Written by Slawomir Gromadzki, MPH

There is no doubt that apple cider vinegar can have many health benefits (>), but due to its possible harmful effects, I always recommend to use it internally for no longer than few weeks and in moderate amounts (1 teaspoon to 1 tablespoon 2-3 times daily with a glass of water or food).

Please keep in mind that it is still a vinegar and may have similar negative health effects as the spirit vinegar (also known as white or distilled vinegar). They both contain almost the same amount of harmful acetic acid (5-7%). The only difference is that the side effects of regular use of apple cider vinegar are less dangerous due to lower consumption. In addition, unlike spirit vinegar, apple cider vinegar contains various substances which can be beneficial.

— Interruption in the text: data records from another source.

Inductive quest (g : game) : game → Prop :=
  | q_stay : quest g g
  | q_walk r p : g_where g = Some r → exit g r p → 0 < p < N_ROOMS → quest g (go_to p g)
  | q_suit_door : g_where g = Some R_BY_CLEANR → flag g FLAG_WEARING_SUIT = true →
      quest g (go_to R_IN_CLEANR g)
  | q_card_door door p : card_door door p → g_where g = Some door → carry g O_ICARD = true →
      quest g (go_to p g)
  | q_robot_door : g_where g = Some R_BECK_DOOR → carry g O_ROBOT_LIVE = true →
      quest g (go_to R_BECKLOBBY g)
  | q_buy_dew : g_where g = Some R_EVRT_VEND → near g O_MTN_DEW = false →
      quest g (to_inventory O_MTN_DEW g)
  | q_yogurt : g_where g = Some R_IN_COCOMR → flag g FLAG_HAS_EATEN = false →
      quest g (set_flag FLAG_HAS_EATEN g)
  | q_mourn : g_where g = Some R_BY_ZAS → quest g (set_flag FLAG_HAS_EATEN g)
  | q_charge : g_where g = Some R_BECK_MRI → near g O_BATT_EMPTY = true →
      near g O_BATT_FULL = false →
      quest g (to_inventory O_BATT_FULL (vanish O_BATT_EMPTY g))
  | q_win : g_where g = Some R_IN_391LAB → carry g O_BOOK_C = true → carry g O_MP2 = true →
      loc g O_TUX = Some R_IN_391LAB → quest g (g <| g_where := None |>)
  | q_drink : near g O_MTN_DEW = true → quest g (vanish O_MTN_DEW g)
  | q_drop o d : 0 ≤ o < N_OBJECTS → loc g o = Some R_INVENTORY → standing g = Some d →
      quest g (put o (Some d) g)
  | q_fix : g_where g = Some R_IN_CLEANR → near g O_GPS_GOOD = false →
      near g O_GPS_BAD = true → near g O_GPS_SPEC = true →
      quest g (to_inventory O_GPS_GOOD (vanish O_GPS_SPEC (vanish O_GPS_BAD g)))
  | q_flash : g_where g = Some R_IN_395LAB → near g O_ROBOT_DEAD = true →
      near g O_ROBOT_LIVE = false →
      quest g (to_inventory O_ROBOT_LIVE (vanish O_ROBOT_DEAD g))
  | q_get o d : 0 ≤ o < N_OBJECTS → standing g = Some d → loc g o = Some d →
      (o = O_TUX → flag g FLAG_LURED_TUX = true) → quest g (to_inventory o g)
  | q_book : standing g = Some R_RESERVE → flag g FLAG_HAS_EATEN = true →
      loc g O_BOOK_C = None → quest g (to_inventory O_BOOK_C g)
  | q_novel : standing g = Some R_RESERVE → flag g FLAG_HAS_EATEN = false →
      loc g O_BOOK_WODE = None → quest g (to_inventory O_BOOK_WODE g)
  | q_unplug : standing g = Some R_CAR_SITE → loc g O_BATT_CAR = Some R_CAR_SITE →
      quest g (to_inventory O_BATT_EMPTY (vanish O_BATT_CAR g))
  | q_drive_allerton : g_where g = Some R_WILLARD ∨ g_where g = Some R_CAR_SITE →
      flag g FLAG_CAR_FIXED = true → carry g O_GPS_GOOD = true → quest g (go_to R_ALLERTON g)
  | q_drive_willard : g_where g = Some R_ALLERTON ∨ g_where g = Some R_CAR_SITE →
      flag g FLAG_CAR_FIXED = true → quest g (go_to R_WILLARD g)
  | q_drive_campus : g_where g = Some R_ALLERTON ∨ g_where g = Some R_WILLARD →
      quest g (go_to R_CAR_SITE g)
  | q_install_battery : g_where g = Some R_CAR_SITE → near g O_BATT_FULL = true →
      near g O_BATT_EMPTY = false → quest g (set_flag FLAG_CAR_FIXED (vanish O_BATT_FULL g))
  | q_install_mimo : g_where g = Some R_COCKPIT → near g O_MIMO_CARD = true →
      quest g ((vanish O_MIMO_CARD g) <| g_plane := Some R_OVER_WILL |>)
  | q_look r : g_where g = Some r → 0 < r < N_ROOMS →
      quest g (g <| g_back := Some r |> <| g_where := Some R_INVENTORY |>)
  | q_open_car : g_where g = Some R_CAR_SITE → flag g FLAG_CAR_FIXED = false →
      flag g FLAG_CAR_OPEN = false → carry g O_CAR_KEY = true →
      quest g (set_flag FLAG_CAR_OPEN (put O_BATT_CAR (Some R_CAR_SITE) (vanish O_CAR_KEY g)))
  | q_lure : g_where g = Some R_REM_LAB → near g O_FISH = true →
      quest g (set_flag FLAG_LURED_TUX (to_inventory O_TUX (vanish O_FISH g)))
  | q_wear : near g O_BUNNYSUIT = true →
      quest g (set_flag FLAG_WEARING_SUIT (vanish O_BUNNYSUIT g)).
(** ** State *)
Inductive request :=
  | SetView (x y : Z)                     (* set_view_window *)
  | Horiz (i : Z)                         (* draw_horiz_line *)
  | Vert (i : Z)                          (* draw_vert_line *)
  | StatusBar (s : string) (mode : Z)     (* show_status_bar (s, STATUS_DATA, mode) *)
  | PrepRoom (r : option Z)               (* prep_room *)
  | ShowScreen.                           (* show_screen *)

Record adventure := mk_adventure {
  adv_world : world;                      (* with game_info.where *)
  adv_input : input_t;
  map_x : Z; map_y : Z;                   (* unsigned int *)
  x_speed : Z; y_speed : Z;               (* int *)
  adv_typing : string;                    (* char typing[21] *)
  requests : list request;
}.
#[export] Instance adventure_settable : Settable adventure := λ a,
  mk_adventure (adv_world a) (adv_input a) (map_x a) (map_y a) (x_speed a) (y_speed a)
    (adv_typing a) (requests a).
Abbreviation AdvM := (M adventure).

Definition on_world {B} (m : W B) : AdvM B := λ s,
  match m (adv_world s) with
  | Some (b, w) => Some (b, s <| adv_world := w |>)
  | None => None
  end.
Definition on_input {B} (m : InputM B) : AdvM B := λ s,
  match m (adv_input s) with
  | Some (b, i) => Some (b, s <| adv_input := i |>)
  | None => None
  end.
Definition request_ (r : request) : AdvM () := modify (λ s, s <| requests ::= (.++ [r]) |>).

Definition TICK_USEC : Z := 50000.
Definition MOTION_SPEED : Z := 2.
Definition SCROLL_X_DIM : Z := 320.
Definition SCROLL_Y_DIM : Z := 200 - 18.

The key component of vinegar (including apple cider vinegar) is acetic acid, which is a toxic waste product. In the human body acetic acid is converted to acetaldehyde which is a neurotoxin (damages brain and nerve cells) and contributes to vitamin B1 deficiency. Also, the consumption of refined sugar and alcohol lead to excessive production of the same brain-damaging toxic substance.

The acetic acid is an irritant to the stomach and contributes to a loss of the protective stomach lining. For this reason, regular use of foods containing vinegar is one of the most common causes of gastritis, along with aspirin and alcohol.

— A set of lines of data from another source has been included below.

(* ===== verification/Draw.v ===== *)
(** * Draw: the lines of a room ([mp2/photo.c], second part)

    [fill_horiz_buffer] and [fill_vert_buffer] produce one line of pixels each,
    by two rather different index computations.  Both are shown to be the line of
    one picture, [map_pixel]: the photo with the objects of the room on top. *)
From S2P Require Import Prelude Photo WorldData World Layout WorldInv Adventure.

(** ** The model

    [prep_room] records the room; its record [cur_room] is the argument [cur]
    of the two functions, as in the call-backs that [modex.c] makes. *)

(** [for (idx = 0; idx < dim; idx++) buf[idx] = read (idx)], from [idx] on *)
Fixpoint copy_photo (read : Z → option Z) (n : nat) (idx : Z) (buf : list Z) : option (list Z) :=
  match n with
  | O => Some buf
  | S n =>
      px ← read idx;
      buf ← aset buf idx px;
      copy_photo read n (idx + 1) buf
  end.

(** [for (; dim > idx && len > im; idx++, im++)]: copy the pixels that are not
    transparent.  [fuel] bounds the rounds; there are at most [dim]. *)
Fixpoint copy_pixels (read : Z → option Z) (dim len : Z) (fuel : nat) (idx im : Z)
    (buf : list Z) : option (list Z) :=
  if (idx <? dim) && (im <? len) then
    match fuel with
    | O => None
    | S fuel =>
        px ← read im;
        buf ← (if negb (OBJ_CLR_TRANSP =? px) then aset buf idx px else Some buf);
        copy_pixels read dim len fuel (idx + 1) (im + 1) buf
    end
  else Some buf.

(** One object in a horizontal line *)
Definition draw_obj_horiz (x y : Z) (ob : object_t) (im : image_t) (buf : list Z) : option (list Z) :=
  let w := image_width im in
  let h := image_height im in
  if (y <? o_y ob) || (o_y ob + h <=? y) || (x + SCROLL_X_DIM <=? o_x ob) || (o_x ob + w <=? x)
  then Some buf
  else
    let yoff := (y - o_y ob) * w in
    let '(idx, imgx) := if x <=? o_x ob then (o_x ob - x, 0) else (0, x - o_x ob) in
    copy_pixels (λ imgx, aget (i_img im) (yoff + imgx)) SCROLL_X_DIM w
      (Z.to_nat SCROLL_X_DIM) idx imgx buf.
Lemma draw_text_pic b :
  pic (λ _ _, false) b →
  wp (for_n (String.length s) 0 (λ i, draw_char s cs i)) (λ _ b', pic (lit s cs) b') b.
Proof.
  intros Hb.
  set (I := λ i (b' : Z → Z), pic (λ x y, (0 <=? x - cs) && (x - cs <? 8 * i) && (1 <=? y) && (y <=? 16) &&
     bit (glyph_row s ((x - cs) / 8) (y - 1)) ((x - cs) mod 8)) b').
  eapply wp_mono; [apply (wp_for I)|].
  - eapply pic_ext; [|exact Hb]. intros x y _. cbn beta.
    by replace ((0 <=? x - cs) && (x - cs <? 8 * 0)) with false by lia.
  - intros i b' Hi Hb'. eapply wp_mono; [by apply draw_char_pic|].
    intros [] b'' Hb''. eapply pic_ext; [|exact Hb'']. intros x y _. cbn beta.
    destruct (decide (8 * i ≤ x - cs < 8 * i + 8)) as [Hin|Hout].
    + replace ((x - cs) / 8) with i by (Z.div_mod_to_equations; lia).
      replace ((x - cs) mod 8) with (x - cs - 8 * i) by (Z.div_mod_to_equations; lia).
      replace (x - cs <? 8 * i) with false by lia. replace (0 <=? x - cs) with true by lia.
      replace (x - cs <? 8 * (i + 1)) with true by lia. replace (8 * i <=? x - cs) with true by lia.
      replace (x - cs <? 8 * i + 8) with true by lia. by rewrite !andb_true_r, andb_false_r.
    + replace (_ && (8 * i <=? x - cs) && (x - cs <? 8 * i + 8)) with false by lia. cbn [andb].
      rewrite orb_false_r. by replace ((0 <=? x - cs) && (x - cs <? 8 * (i + 1)))
        with ((0 <=? x - cs) && (x - cs <? 8 * i)) by lia.
  - intros [] b' Hb'. eapply pic_ext; [|exact Hb']. intros x y _. unfold lit. done.
Qed.
End text.

(** The background *)
Lemma background_pic b :
  wp (for_n (Z.to_nat (STATUS_BAR_SIZE * 4)) 0 (λ temp, put temp 0x0F)) (λ _ b', pic (λ _ _, false) b') b.
Proof.
  eapply wp_mono; [apply (wp_for (λ i b', ∀ a, 0 ≤ a < i → b' a = 0x0F))|].
  - lia.
  - intros i b' Hi Hb'. unfold put. replace (_ && _) with true by lia. apply wp_modify. intros a Ha.
    destruct (decide (a = i)) as [->|]; [apply fn_lookup_insert|].
    rewrite fn_lookup_insert_ne by done. apply Hb'. lia.
  - intros [] b' Hb' x y Hxy. apply Hb'. pose proof (pos_range _ _ Hxy). lia.
Qed.

(** Where the text of the three positions is: at the right, in the middle and
    at the left of the bar *)
Definition text_start_of (len position : Z) : Z :=
  if position =? 0 then 320 - 8 * len else if position =? 2 then 160 - 4 * len else 0.
Lemma char_start_eq len position :
  0 ≤ len ≤ 40 → position = 0 ∨ position = 2 ∨ position = 3 →
  char_start len position = Some (text_start_of len position).
Proof.
  intros Hl [->|[->| ->]]; unfold char_start, text_start_of; cbn [Z.eqb Pos.eqb]; [| |done]; f_equal;
    rewrite u32_small, i32_small by (cint; Z.div_mod_to_equations; lia); Z.div_mod_to_equations; lia.
Qed.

Acetic acid (in spirit vinegar and apple cider vinegar) stimulates the thyroid gland to pull phosphorous from the adrenal glands to negate the effects of acetic acid in the system. Depleted phosphorous contributes to the impaired function of the adrenal glands.

Vinegar contributes to Candida overgrowth and it is an irritant to the central nervous system. Regular consumption of vinegar may lead to potassium deficiency and lower bone density. It has been shown to be harmful to the liver and to the kidneys.

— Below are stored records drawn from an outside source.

(* ===== verification/Cleanup.v ===== *)
(** * Cleanup: ways to end the program ([mp2/assert.c], [mp2/assert.h])

    The stack of cleanup functions, the macros ASSERT, ABORT and PANIC as the
    debug build has them, and the signal handlers.

    A computation of the program either goes on with a value or has ended the
    process ([inr]).  The linked list of [cleanup_t] structures is a list, its head
    the top of the stack; [F] are the program's functions, [W] the rest of its
    state, and [call f arg] what calling [f] does, which may use the stack itself.
    The fuel of [do_cleanups] bounds the functions popped; [do_cleanups_run] says how
    much is enough. *)
From stdpp Require Import functions.
From S2P Require Import Prelude.

Inductive ended := Exited (code : Z) | Aborted | KilledBy (sig : Z).
(** What a signal does: its default (which ends the process), nothing, or [catch_signal],
    once with SA_ONESHOT *)
Inductive action := SIG_DFL | SIG_IGN | CatchSignal (oneshot : bool).
Definition SIGINT : Z := 2.
Definition SIGQUIT : Z := 3.
Definition SIGBUS : Z := 7.
Definition SIGSEGV : Z := 11.
Definition SIGTSTP : Z := 20.

Section cleanup.
Context {F W : Type}.
Record program := mk_program {
  cleanup_stack : list (F * Z);
  stderr : list string;
  actions : Z → action;
  rest : W;
}.
#[export] Instance program_settable : Settable program := λ s,
  mk_program (cleanup_stack s) (stderr s) (actions s) (rest s).

Abbreviation Prog A := (M program (A + ended)).
Definition going {A} (a : A) : Prog A := mret (inl a).
Definition and_then {A B} (m : Prog A) (f : A → Prog B) : Prog B :=
  r ← m; match r with inl a => f a | inr e => mret (inr e) end.
(** A computation that cannot end the process *)
Definition plainly {A} (m : M program A) : Prog A := a ← m; going a.
Definition on_rest {A} (m : M W A) : Prog A := λ s,
  match m (rest s) with
  | Some (a, w) => Some (inl a, s <| rest := w |>)
  | None => None
  end.

Context (call : F → Z → Prog ()).

(** ** The macros, with [do_cleanups] for the cleanups they do first *)
Definition say (line : string) : Prog () := plainly (modify (λ s, s <| stderr ::= (.++ [line]) |>)).
Definition ABORT_with {A} (do_cleanups : Prog ()) (msg where_ : string) : Prog A :=
  and_then do_cleanups (λ _, and_then (say ("ABORTED -- " ++ msg ++ ": " ++ where_)) (λ _, mret (inr Aborted))).
Definition ASSERT_with (do_cleanups : Prog ()) (x : bool) (where_ : string) : Prog () :=
  if negb x then
    and_then do_cleanups (λ _, and_then (say ("ASSERTION FAILED: " ++ where_)) (λ _, mret (inr Aborted)))
  else going ().
Definition PANIC_with {A} (do_cleanups : Prog ()) (msg where_ : string) : Prog A :=
  and_then do_cleanups (λ _, and_then (say ("PANIC -- " ++ msg ++ ": " ++ where_)) (λ _, mret (inr (Exited 3)))).

(** ** The stack *)
Definition pop_cleanup_with (do_cleanups : Prog ()) (execute : bool) : Prog () :=
  and_then (plainly (gets cleanup_stack)) (λ st,
  and_then (ASSERT_with do_cleanups (match st with [] => false | _ => true end) "assert.c:143") (λ _,
    match st with
    | [] => going ()
    | (fn, arg) :: next =>
        and_then (plainly (modify (λ s, s <| cleanup_stack := next |>))) (λ _,
        if execute then call fn arg else going ())
    end)).
Fixpoint do_cleanups (n : nat) : Prog () :=
  match n with
  | O => ub
  | S n =>
      and_then (plainly (gets cleanup_stack)) (λ st,
      match st with
      | [] => going ()
      | _ => and_then (pop_cleanup_with (do_cleanups n) true) (λ _, do_cleanups n)
      end)
  end.
Definition pop_cleanup (n : nat) : bool → Prog () := pop_cleanup_with (do_cleanups n).
Definition PANIC {A} (n : nat) : string → string → Prog A := PANIC_with (do_cleanups n).

(** [memory] is whether [malloc] succeeds. *)
Definition push_cleanup (n : nat) (memory : bool) (fn : option F) (arg : Z) : Prog () :=
  and_then (ASSERT_with (do_cleanups n) (match fn with Some _ => true | None => false end) "assert.c:172") (λ _,
  if negb memory then ABORT_with (do_cleanups n) "out of memory" "assert.c:175" else
  match fn with
  | Some fn => plainly (modify (λ s, s <| cleanup_stack ::= cons (fn, arg) |>))
  | None => ub
  end).

(** ** Signals

    [sigaction num reading] is whether the system call succeeds. *)
Definition set_signal_behavior (n : nat) (sigaction : Z → bool → bool) (num : Z) : Prog () :=
  if negb (sigaction num true) then PANIC n "reading signal action failed" "assert.c:228"
  else if negb (sigaction num false) then PANIC n "writing signal action failed" "assert.c:239"
  else plainly (modify (λ s, s <| actions ::= <[num := CatchSignal true]> |>)).
Definition clean_on_signals (n : nat) (sigaction : Z → bool → bool) : Prog () :=
  and_then (set_signal_behavior n sigaction SIGINT) (λ _,
  and_then (set_signal_behavior n sigaction SIGSEGV) (λ _,
  and_then (set_signal_behavior n sigaction SIGBUS) (λ _,
  and_then (set_signal_behavior n sigaction SIGQUIT) (λ _,
    if negb (sigaction SIGTSTP false) then PANIC n "writing signal action failed" "assert.c:105"
    else plainly (modify (λ s, s <| actions ::= <[SIGTSTP := SIG_IGN]> |>)))))).

(** The handler sends the signal again, which waits until the handler returns; [m]
    is how often the signal may come. *)
Definition catch_signal (n : nat) (kill : Z → Prog ()) (sig : Z) : Prog () :=
  and_then (do_cleanups n) (λ _, kill sig).
Fixpoint deliver (m n : nat) (sig : Z) : Prog () :=
  match m with
  | O => ub
  | S m =>
      and_then (plainly (gets actions)) (λ acts,
      match acts sig with
      | SIG_IGN => going ()
      | SIG_DFL => mret (inr (KilledBy sig))
      | CatchSignal oneshot =>
          and_then (plainly (if oneshot then modify (λ s, s <| actions ::= <[sig := SIG_DFL]> |>) else skip)) (λ _,
          catch_signal n (deliver m n) sig)
      end)
  end.

(** ** Every function of the stack is called once, the last pushed first *)
Context (effect : F * Z → W → W → Prop).
Inductive ran : list (F * Z) → W → W → Prop :=
  | ran_nil w : ran [] w w
  | ran_cons c st w w1 w2 : effect c w w1 → ran st w1 w2 → ran (c :: st) w w2.

Lemma ran_app st1 st2 w w1 w2 : ran st1 w w1 → ran st2 w1 w2 → ran (st1 ++ st2) w w2.
Proof. induction 1; cbn; [done|]. intros. econstructor; eauto. Qed.

(** A function that does its work and returns, leaving the stack alone *)
Definition behaves (c : F * Z) : Prop :=
  ∀ s, ∃ w, call c.1 c.2 s = Some (inl (), s <| rest := w |>) ∧ effect c (rest s) w.

Lemma and_then_run {A B} (m : Prog A) (f : A → Prog B) a s s' :
  m s = Some (inl a, s') → and_then m f s = f a s'.
Proof. intros H. unfold and_then. by rewrite (bind_run _ _ _ _ _ H). Qed.
Lemma and_then_ends {A B} (m : Prog A) (f : A → Prog B) e s s' :
  m s = Some (inr e, s') → and_then m f s = Some (inr e, s').
Proof. intros H. unfold and_then. by rewrite (bind_run _ _ _ _ _ H). Qed.
Lemma and_then_assoc {A B C} (m : Prog A) (f : A → Prog B) (g : B → Prog C) s :
  and_then (and_then m f) g s = and_then m (λ a, and_then (f a) g) s.
Proof. unfold and_then. rewrite bind_assoc. apply bind_cong. by intros [a|e] s' _. Qed.

(** One round of the loop *)
Lemma do_cleanups_step n c st s :
  cleanup_stack s = c :: st →
  do_cleanups (S n) s = and_then (call c.1 c.2) (λ _, do_cleanups n) (s <| cleanup_stack := st |>).
Proof.
  intros Hst. cbn [do_cleanups]. rewrite (and_then_run _ _ (cleanup_stack s) s s) by done. rewrite Hst.
  unfold pop_cleanup_with. rewrite and_then_assoc, (and_then_run _ _ (cleanup_stack s) s s) by done. rewrite Hst.
  destruct c as [f a]. rewrite and_then_assoc, (and_then_run _ _ () s s) by done.
  by rewrite and_then_assoc, (and_then_run _ _ () s (s <| cleanup_stack := st |>)).
Qed.

Lemma do_cleanups_prefix st st' n s :
  cleanup_stack s = st ++ st' → Forall behaves st →
  ∃ w, do_cleanups (length st + n) s = do_cleanups n (s <| cleanup_stack := st' |> <| rest := w |>) ∧ ran st (rest s) w.
Proof.
  revert s. induction st as [|c st IH]; intros s Hst Hall.
  - exists (rest s). split; [|constructor]. cbn in *. rewrite <- Hst. by destruct s.
  - apply Forall_cons in Hall as [Hc Hall]. cbn [length Nat.add]. rewrite (do_cleanups_step _ c (st ++ st')) by done.
    destruct (Hc (s <| cleanup_stack := st ++ st' |>)) as (w1&Hcall&He). rewrite (and_then_run _ _ _ _ _ Hcall).
    set (s1 := s <| cleanup_stack := st ++ st' |> <| rest := w1 |>).
    destruct (IH s1) as (w&Hrun&Hran); [done|done|].
    exists w. split; [exact Hrun|]. by apply (ran_cons _ _ _ w1).
Qed.

Lemma do_cleanups_run n s :
  Forall behaves (cleanup_stack s) → (length (cleanup_stack s) < n)%nat →
  ∃ w, do_cleanups n s = Some (inl (), s <| cleanup_stack := [] |> <| rest := w |>) ∧ ran (cleanup_stack s) (rest s) w.
Proof.
  intros Hall Hn. destruct (do_cleanups_prefix (cleanup_stack s) [] (n - length (cleanup_stack s)) s) as (w&Hrun&Hran);
    [by rewrite app_nil_r|done|].
  exists w. split; [|done]. replace (length (cleanup_stack s) + _)%nat with n in Hrun by lia. rewrite Hrun.
  by destruct (n - length (cleanup_stack s))%nat eqn:E; [lia|].
Qed.

Lemma PANIC_run {A} n msg where_ s :
  Forall behaves (cleanup_stack s) → (length (cleanup_stack s) < n)%nat →
  ∃ w, PANIC (A:=A) n msg where_ s = Some (inr (Exited 3),
      s <| cleanup_stack := [] |> <| rest := w |> <| stderr ::= (.++ [("PANIC -- " ++ msg ++ ": " ++ where_)%string]) |>) ∧
    ran (cleanup_stack s) (rest s) w.
Proof.
  intros Hall Hn. destruct (do_cleanups_run n s Hall Hn) as (w&Hrun&Hran). exists w. split; [|done].
  unfold PANIC, PANIC_with. by rewrite (and_then_run _ _ _ _ _ Hrun).
Qed.

(** A cleanup function that itself panics does not keep the others from being run,
    nor is any of them run twice. *)
Lemma do_cleanups_panic st1 c st2 n k msg where_ s :
  cleanup_stack s = st1 ++ c :: st2 → Forall behaves (st1 ++ st2) →
  (∀ s, call c.1 c.2 s = PANIC k msg where_ s) → (length st2 < k)%nat → (length st1 < n)%nat →
  ∃ w, do_cleanups n s = Some (inr (Exited 3),
      s <| cleanup_stack := [] |> <| rest := w |> <| stderr ::= (.++ [("PANIC -- " ++ msg ++ ": " ++ where_)%string]) |>) ∧
    ran (st1 ++ st2) (rest s) w.
Proof.
  intros Hst [Hall1 Hall2]%Forall_app Hc Hk Hn.
  destruct (do_cleanups_prefix st1 (c :: st2) (n - length st1) s Hst Hall1) as (w1&Hrun1&Hran1).
  replace (length st1 + (n - length st1))%nat with n in Hrun1 by lia. rewrite Hrun1.
  destruct (n - length st1)%nat as [|n'] eqn:En; [lia|]. set (s1 := _ <| rest := w1 |>).
  rewrite (do_cleanups_step n' c st2 s1 eq_refl).
  destruct (PANIC_run (A:=()) k msg where_ (s1 <| cleanup_stack := st2 |>)) as (w&Hrun&Hran); [done|done|].
  exists w. split; [|by apply (ran_app _ _ _ w1)].
  rewrite <- Hc in Hrun. rewrite (and_then_ends _ _ _ _ _ Hrun). by destruct s.
Qed.

Lemma pop_cleanup_run n c st s :
  cleanup_stack s = c :: st → behaves c →
  ∃ w, pop_cleanup n true s = Some (inl (), s <| cleanup_stack := st |> <| rest := w |>) ∧ effect c (rest s) w.
Proof.
  intros Hst Hc. destruct (Hc (s <| cleanup_stack := st |>)) as (w&Hcall&He). exists w. split; [|exact He].
  unfold pop_cleanup, pop_cleanup_with. rewrite (and_then_run _ _ (cleanup_stack s) s s) by done. rewrite Hst.
  destruct c as [f a]. rewrite (and_then_run _ _ () s s) by done.
  by rewrite (and_then_run _ _ () s (s <| cleanup_stack := st |>)).
Qed.

Lemma deliver_run m n sig s :
  Forall behaves (cleanup_stack s) → (length (cleanup_stack s) < n)%nat → actions s sig = CatchSignal true →
  ∃ w, deliver (2 + m) n sig s = Some (inr (KilledBy sig),
      s <| cleanup_stack := [] |> <| actions ::= <[sig := SIG_DFL]> |> <| rest := w |>) ∧
    ran (cleanup_stack s) (rest s) w.
Proof.
  intros Hall Hn Hact. set (s1 := s <| actions ::= <[sig := SIG_DFL]> |>).
  destruct (do_cleanups_run n s1 Hall Hn) as (w&Hrun&Hran). exists w. split; [|exact Hran].
  cbn [Nat.add deliver]. rewrite (and_then_run _ _ (actions s) s s) by done. rewrite Hact.
  rewrite (and_then_run _ _ () s s1) by done. unfold catch_signal. rewrite (and_then_run _ _ _ _ _ Hrun).
  rewrite (and_then_run _ _ (actions s1) _ (s1 <| cleanup_stack := [] |> <| rest := w |>)) by done.
  cbn [actions s1 setter]. by rewrite fn_lookup_insert.
Qed.
End cleanup.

Acetaldehyde also causes the membranes of red blood cells to become stiff, making it difficult for these oxygen-carrying cells to pass through narrow capillaries. It contributes to hypoxia (cellular oxygen deficiency).

Acetaldehyde indirectly promotes the atrophy of nerve cell dendrites through its effect on tubulin. Tubulin is a protein in the body that chemically changes into long filaments that form microtubules, which transport nutrients and provide structural support for nerve cells. Acetaldehyde reduces the ability of tubulin to change into these supportive structures, causing the degeneration and death of nerve cell dendrites. There is a connection between dendrite degeneration and Alzheimer’s disease.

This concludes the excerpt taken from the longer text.